To date most studies of localized protein translation have been performed in cultured rodent or human stem cell–derived myocytes, but Haddad et al. (9) made a major scientific leap by experimentally demonstrating that RPSA-dependent localization of sarcomere protein translation decreased cardiac function and caused ventricular dilation in mice that had a loss of RPSA function, either globally or in a cardiac-specific mosaic condition. To achieve mosaic deletion of RPSA, Cas9 nuclease–expressing mice were transduced with global or cardiac-specific AAV-expressing RPSA-targeting sgRNAs, generating a mutation of the RPSA gene. In the cardiac-specific mosaic knockout, this dysfunction was not seen until the mice reached six months of age. Fascinatingly, the myocytes that received the Rpsa-targeting sgRNAs were smaller than control myocytes, and the unedited myocytes in RPSA-mosaic mice hypertrophied in length and width relative to control myocytes, presumably as compensation for the loss of myocyte volume in the edited cells. Importantly, the authors showed no edit-induced cell death occurred as the mice aged. The lack of growth of edited cells was accompanied by increased expression of markers of the fetal gene program, decreased sarcomeric protein translation, and decreased global protein translation. Although global protein translation was decreased, only sarcomeric proteins had a lower protein expression level compared with that of control mice, revealing the key finding that RPSA-associated ribosome translation at the Z-line was most responsible for the translation of sarcomeric-specific proteins. Finally, Haddad et al. (9) showed a trend of decreased RPSA expression in mice with a MYPBC3 mutation causing hypertrophic cardiomyopathy (HCM), yet those mice showed no difference in subcellular RPSA localization. These data indicate that RPSA function is upstream of pathological sarcomere effects and that the disruption of RPSA-mediated localized translation negatively affects cardiomyocyte structure and function.

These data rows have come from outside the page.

(* ===== verification/_CoqProject ===== *)
-Q . S2P
Prelude.v
Values.v
Conversion.v
Events.v
TestData.v
Conditions.v
EventsDB.v
MemoryAdapter.v
AdapterConcurrency.v
AdapterProgress.v
Sources.v
Store.v
Query.v
MemoryQuery.v
QueryTheory.v
Projections.v
JsonEquivalence.v
ProjectionStore.v
ConsumerState.v
SourceConsumer.v
ConsumerTheory.v
ReadModel.v
ConnectionSettings.v
Process.v
LockManager.v
ErrorHandling.v
ServiceManager.v
ServiceManagerTheory.v
BrokerState.v
Coordinator.v
Observer.v
SubscriberManager.v
BrokerFactories.v
Distribution.v
ServiceLoops.v
ClusterConsumption.v
Leadership.v
PostgresQuery.v
PostgresQueryTheory.v
PostgresConverters.v
PostgresSql.v
PostgresPages.v
PostgresPaging.v
PostgresEngine.v
Sha256.v
PostgresServer.v
PostgresConditions.v
PostgresAdapter.v
PostgresAdapterTheory.v
PostgresInsert.v
PostgresSaving.v
PostgresCategory.v
PostgresScan.v
PostgresStore.v
PostgresReference.v
PostgresTables.v
PostgresSubscribers.v
PostgresSubscriptions.v
PostgresLocks.v
PostgresProjections.v
PostgresReadModel.v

Though many have postulated that Z-line–localized protein translation is essential for sarcomere structure, Haddad et al. (9) provide direct evidence that loss of Z-line translation specifically negatively affects sarcomere content in cardiomyocytes. As previous work by this group and others has shown that the cytoskeleton is critical for localized translation (5, 7), Haddad et al. (9) demonstrate that nocodazole- or colchicine-mediated dissolution of the microtubules prevents RPSA peripheralization, which suggests that RPSA is the key driver of the dependence of localized translation on the microtubule network. Furthermore, the C-terminus of RPSA, previously known as a laminin receptor, is sufficient for Z-line localization. Collectively, these data support a model whereby RPSA maneuvers along microtubules to position its C-terminus on the Z-line and the N-terminus on ribosomes to translate sarcomeric proteins locally (Figure 1).